## Collected data entries
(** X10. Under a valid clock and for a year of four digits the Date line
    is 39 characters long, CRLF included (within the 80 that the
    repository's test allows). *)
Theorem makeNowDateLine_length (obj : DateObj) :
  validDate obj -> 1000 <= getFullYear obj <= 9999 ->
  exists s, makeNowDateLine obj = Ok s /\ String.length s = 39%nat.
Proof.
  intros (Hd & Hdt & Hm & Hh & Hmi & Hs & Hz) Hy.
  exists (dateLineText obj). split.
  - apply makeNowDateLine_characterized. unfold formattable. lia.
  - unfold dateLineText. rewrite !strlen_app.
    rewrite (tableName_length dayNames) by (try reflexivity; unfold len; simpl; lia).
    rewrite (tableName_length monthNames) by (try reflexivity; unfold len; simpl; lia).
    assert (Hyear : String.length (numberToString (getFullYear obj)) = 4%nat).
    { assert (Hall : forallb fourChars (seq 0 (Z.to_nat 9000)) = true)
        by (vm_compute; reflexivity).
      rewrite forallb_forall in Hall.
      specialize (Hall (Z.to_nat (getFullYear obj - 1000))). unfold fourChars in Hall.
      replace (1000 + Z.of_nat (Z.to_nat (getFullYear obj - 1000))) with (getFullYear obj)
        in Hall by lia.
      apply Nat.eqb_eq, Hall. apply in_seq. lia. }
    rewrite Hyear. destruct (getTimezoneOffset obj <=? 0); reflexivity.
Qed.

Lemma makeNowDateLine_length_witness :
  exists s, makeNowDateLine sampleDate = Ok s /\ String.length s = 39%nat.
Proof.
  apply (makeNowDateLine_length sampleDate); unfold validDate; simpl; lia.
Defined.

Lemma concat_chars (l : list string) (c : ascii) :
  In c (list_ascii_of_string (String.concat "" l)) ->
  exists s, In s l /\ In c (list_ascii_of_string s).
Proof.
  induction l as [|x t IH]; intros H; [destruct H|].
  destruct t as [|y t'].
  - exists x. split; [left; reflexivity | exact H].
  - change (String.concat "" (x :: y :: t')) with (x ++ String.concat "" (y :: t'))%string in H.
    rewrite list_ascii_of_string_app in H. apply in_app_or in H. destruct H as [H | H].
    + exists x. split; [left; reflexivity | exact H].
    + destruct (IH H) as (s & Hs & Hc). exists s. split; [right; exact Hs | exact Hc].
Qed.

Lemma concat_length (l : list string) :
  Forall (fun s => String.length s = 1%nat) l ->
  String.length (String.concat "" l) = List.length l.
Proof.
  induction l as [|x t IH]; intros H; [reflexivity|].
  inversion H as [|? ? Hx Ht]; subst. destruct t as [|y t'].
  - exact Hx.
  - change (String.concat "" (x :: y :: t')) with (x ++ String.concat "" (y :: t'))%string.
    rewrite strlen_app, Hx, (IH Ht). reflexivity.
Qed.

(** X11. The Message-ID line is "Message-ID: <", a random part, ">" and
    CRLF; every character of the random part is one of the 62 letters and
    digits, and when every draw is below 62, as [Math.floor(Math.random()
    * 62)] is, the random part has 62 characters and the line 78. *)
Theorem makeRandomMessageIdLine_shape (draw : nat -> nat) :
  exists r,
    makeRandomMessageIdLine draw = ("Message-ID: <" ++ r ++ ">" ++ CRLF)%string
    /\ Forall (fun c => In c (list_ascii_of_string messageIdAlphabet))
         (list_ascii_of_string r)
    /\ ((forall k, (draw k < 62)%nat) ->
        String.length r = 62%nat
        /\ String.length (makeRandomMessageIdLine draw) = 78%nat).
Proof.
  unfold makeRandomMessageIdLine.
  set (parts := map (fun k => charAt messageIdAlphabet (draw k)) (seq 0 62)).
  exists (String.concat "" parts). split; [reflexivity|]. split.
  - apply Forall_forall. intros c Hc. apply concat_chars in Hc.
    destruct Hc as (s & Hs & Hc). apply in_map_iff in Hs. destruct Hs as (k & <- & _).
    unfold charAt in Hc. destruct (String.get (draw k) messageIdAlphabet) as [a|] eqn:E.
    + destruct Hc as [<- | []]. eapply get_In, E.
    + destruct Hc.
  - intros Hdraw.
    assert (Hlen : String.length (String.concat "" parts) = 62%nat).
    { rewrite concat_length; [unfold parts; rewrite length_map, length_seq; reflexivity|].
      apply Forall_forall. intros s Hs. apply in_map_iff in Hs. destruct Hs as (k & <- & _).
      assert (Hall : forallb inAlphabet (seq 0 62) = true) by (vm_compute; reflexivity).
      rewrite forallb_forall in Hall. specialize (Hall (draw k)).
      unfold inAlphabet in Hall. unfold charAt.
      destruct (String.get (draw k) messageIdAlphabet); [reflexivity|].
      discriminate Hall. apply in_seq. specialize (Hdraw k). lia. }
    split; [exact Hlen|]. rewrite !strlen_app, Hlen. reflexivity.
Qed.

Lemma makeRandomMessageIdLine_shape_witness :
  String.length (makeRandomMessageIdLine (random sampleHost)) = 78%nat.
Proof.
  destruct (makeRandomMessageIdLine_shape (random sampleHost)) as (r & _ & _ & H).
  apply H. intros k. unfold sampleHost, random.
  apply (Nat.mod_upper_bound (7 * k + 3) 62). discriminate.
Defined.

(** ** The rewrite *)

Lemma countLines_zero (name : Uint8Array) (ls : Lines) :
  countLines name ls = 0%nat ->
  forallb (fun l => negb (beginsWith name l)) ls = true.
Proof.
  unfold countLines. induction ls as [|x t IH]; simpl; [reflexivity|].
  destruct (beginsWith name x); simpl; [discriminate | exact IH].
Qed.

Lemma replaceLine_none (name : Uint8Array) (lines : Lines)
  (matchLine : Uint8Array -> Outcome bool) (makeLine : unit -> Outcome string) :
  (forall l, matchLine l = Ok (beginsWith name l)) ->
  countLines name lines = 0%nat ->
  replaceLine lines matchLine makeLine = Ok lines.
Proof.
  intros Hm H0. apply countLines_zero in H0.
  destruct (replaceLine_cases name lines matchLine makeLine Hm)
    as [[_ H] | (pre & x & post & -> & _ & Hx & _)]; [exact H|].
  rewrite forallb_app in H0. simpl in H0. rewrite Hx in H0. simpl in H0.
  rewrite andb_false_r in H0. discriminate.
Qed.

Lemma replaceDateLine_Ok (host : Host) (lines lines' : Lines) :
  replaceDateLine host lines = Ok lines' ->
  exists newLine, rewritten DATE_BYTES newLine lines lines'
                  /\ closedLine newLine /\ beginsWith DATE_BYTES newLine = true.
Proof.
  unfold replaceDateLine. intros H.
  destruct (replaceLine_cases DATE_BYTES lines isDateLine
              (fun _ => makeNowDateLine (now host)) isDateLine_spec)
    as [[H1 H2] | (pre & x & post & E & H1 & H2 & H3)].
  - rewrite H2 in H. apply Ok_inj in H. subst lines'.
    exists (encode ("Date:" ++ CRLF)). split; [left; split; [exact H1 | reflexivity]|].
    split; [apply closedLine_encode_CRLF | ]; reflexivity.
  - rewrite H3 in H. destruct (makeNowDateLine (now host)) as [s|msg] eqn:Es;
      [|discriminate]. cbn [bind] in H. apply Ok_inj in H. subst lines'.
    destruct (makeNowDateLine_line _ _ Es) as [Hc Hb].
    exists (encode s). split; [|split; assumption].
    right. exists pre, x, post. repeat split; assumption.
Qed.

## EXERCISE GOAL
Could you give the records again, exactly as they appear?

## RESULT
(** X10. Under a valid clock and for a year of four digits the Date line
    is 39 characters long, CRLF included (within the 80 that the
    repository's test allows). *)
Theorem makeNowDateLine_length (obj : DateObj) :
  validDate obj -> 1000 <= getFullYear obj <= 9999 ->
  exists s, makeNowDateLine obj = Ok s /\ String.length s = 39%nat.
Proof.
  intros (Hd & Hdt & Hm & Hh & Hmi & Hs & Hz) Hy.
  exists (dateLineText obj). split.
  - apply makeNowDateLine_characterized. unfold formattable. lia.
  - unfold dateLineText. rewrite !strlen_app.
    rewrite (tableName_length dayNames) by (try reflexivity; unfold len; simpl; lia).
    rewrite (tableName_length monthNames) by (try reflexivity; unfold len; simpl; lia).
    assert (Hyear : String.length (numberToString (getFullYear obj)) = 4%nat).
    { assert (Hall : forallb fourChars (seq 0 (Z.to_nat 9000)) = true)
        by (vm_compute; reflexivity).
      rewrite forallb_forall in Hall.
      specialize (Hall (Z.to_nat (getFullYear obj - 1000))). unfold fourChars in Hall.
      replace (1000 + Z.of_nat (Z.to_nat (getFullYear obj - 1000))) with (getFullYear obj)
        in Hall by lia.
      apply Nat.eqb_eq, Hall. apply in_seq. lia. }
    rewrite Hyear. destruct (getTimezoneOffset obj <=? 0); reflexivity.
Qed.

Lemma makeNowDateLine_length_witness :
  exists s, makeNowDateLine sampleDate = Ok s /\ String.length s = 39%nat.
Proof.
  apply (makeNowDateLine_length sampleDate); unfold validDate; simpl; lia.
Defined.

Lemma concat_chars (l : list string) (c : ascii) :
  In c (list_ascii_of_string (String.concat "" l)) ->
  exists s, In s l /\ In c (list_ascii_of_string s).
Proof.
  induction l as [|x t IH]; intros H; [destruct H|].
  destruct t as [|y t'].
  - exists x. split; [left; reflexivity | exact H].
  - change (String.concat "" (x :: y :: t')) with (x ++ String.concat "" (y :: t'))%string in H.
    rewrite list_ascii_of_string_app in H. apply in_app_or in H. destruct H as [H | H].
    + exists x. split; [left; reflexivity | exact H].
    + destruct (IH H) as (s & Hs & Hc). exists s. split; [right; exact Hs | exact Hc].
Qed.

Lemma concat_length (l : list string) :
  Forall (fun s => String.length s = 1%nat) l ->
  String.length (String.concat "" l) = List.length l.
Proof.
  induction l as [|x t IH]; intros H; [reflexivity|].
  inversion H as [|? ? Hx Ht]; subst. destruct t as [|y t'].
  - exact Hx.
  - change (String.concat "" (x :: y :: t')) with (x ++ String.concat "" (y :: t'))%string.
    rewrite strlen_app, Hx, (IH Ht). reflexivity.
Qed.

(** X11. The Message-ID line is "Message-ID: <", a random part, ">" and
    CRLF; every character of the random part is one of the 62 letters and
    digits, and when every draw is below 62, as [Math.floor(Math.random()
    * 62)] is, the random part has 62 characters and the line 78. *)
Theorem makeRandomMessageIdLine_shape (draw : nat -> nat) :
  exists r,
    makeRandomMessageIdLine draw = ("Message-ID: <" ++ r ++ ">" ++ CRLF)%string
    /\ Forall (fun c => In c (list_ascii_of_string messageIdAlphabet))
         (list_ascii_of_string r)
    /\ ((forall k, (draw k < 62)%nat) ->
        String.length r = 62%nat
        /\ String.length (makeRandomMessageIdLine draw) = 78%nat).
Proof.
  unfold makeRandomMessageIdLine.
  set (parts := map (fun k => charAt messageIdAlphabet (draw k)) (seq 0 62)).
  exists (String.concat "" parts). split; [reflexivity|]. split.
  - apply Forall_forall. intros c Hc. apply concat_chars in Hc.
    destruct Hc as (s & Hs & Hc). apply in_map_iff in Hs. destruct Hs as (k & <- & _).
    unfold charAt in Hc. destruct (String.get (draw k) messageIdAlphabet) as [a|] eqn:E.
    + destruct Hc as [<- | []]. eapply get_In, E.
    + destruct Hc.
  - intros Hdraw.
    assert (Hlen : String.length (String.concat "" parts) = 62%nat).
    { rewrite concat_length; [unfold parts; rewrite length_map, length_seq; reflexivity|].
      apply Forall_forall. intros s Hs. apply in_map_iff in Hs. destruct Hs as (k & <- & _).
      assert (Hall : forallb inAlphabet (seq 0 62) = true) by (vm_compute; reflexivity).
      rewrite forallb_forall in Hall. specialize (Hall (draw k)).
      unfold inAlphabet in Hall. unfold charAt.
      destruct (String.get (draw k) messageIdAlphabet); [reflexivity|].
      discriminate Hall. apply in_seq. specialize (Hdraw k). lia. }
    split; [exact Hlen|]. rewrite !strlen_app, Hlen. reflexivity.
Qed.

Lemma makeRandomMessageIdLine_shape_witness :
  String.length (makeRandomMessageIdLine (random sampleHost)) = 78%nat.
Proof.
  destruct (makeRandomMessageIdLine_shape (random sampleHost)) as (r & _ & _ & H).
  apply H. intros k. unfold sampleHost, random.
  apply (Nat.mod_upper_bound (7 * k + 3) 62). discriminate.
Defined.

(** ** The rewrite *)

Lemma countLines_zero (name : Uint8Array) (ls : Lines) :
  countLines name ls = 0%nat ->
  forallb (fun l => negb (beginsWith name l)) ls = true.
Proof.
  unfold countLines. induction ls as [|x t IH]; simpl; [reflexivity|].
  destruct (beginsWith name x); simpl; [discriminate | exact IH].
Qed.

Lemma replaceLine_none (name : Uint8Array) (lines : Lines)
  (matchLine : Uint8Array -> Outcome bool) (makeLine : unit -> Outcome string) :
  (forall l, matchLine l = Ok (beginsWith name l)) ->
  countLines name lines = 0%nat ->
  replaceLine lines matchLine makeLine = Ok lines.
Proof.
  intros Hm H0. apply countLines_zero in H0.
  destruct (replaceLine_cases name lines matchLine makeLine Hm)
    as [[_ H] | (pre & x & post & -> & _ & Hx & _)]; [exact H|].
  rewrite forallb_app in H0. simpl in H0. rewrite Hx in H0. simpl in H0.
  rewrite andb_false_r in H0. discriminate.
Qed.

Lemma replaceDateLine_Ok (host : Host) (lines lines' : Lines) :
  replaceDateLine host lines = Ok lines' ->
  exists newLine, rewritten DATE_BYTES newLine lines lines'
                  /\ closedLine newLine /\ beginsWith DATE_BYTES newLine = true.
Proof.
  unfold replaceDateLine. intros H.
  destruct (replaceLine_cases DATE_BYTES lines isDateLine
              (fun _ => makeNowDateLine (now host)) isDateLine_spec)
    as [[H1 H2] | (pre & x & post & E & H1 & H2 & H3)].
  - rewrite H2 in H. apply Ok_inj in H. subst lines'.
    exists (encode ("Date:" ++ CRLF)). split; [left; split; [exact H1 | reflexivity]|].
    split; [apply closedLine_encode_CRLF | ]; reflexivity.
  - rewrite H3 in H. destruct (makeNowDateLine (now host)) as [s|msg] eqn:Es;
      [|discriminate]. cbn [bind] in H. apply Ok_inj in H. subst lines'.
    destruct (makeNowDateLine_line _ _ Es) as [Hc Hb].
    exists (encode s). split; [|split; assumption].
    right. exists pre, x, post. repeat split; assumption.
Qed.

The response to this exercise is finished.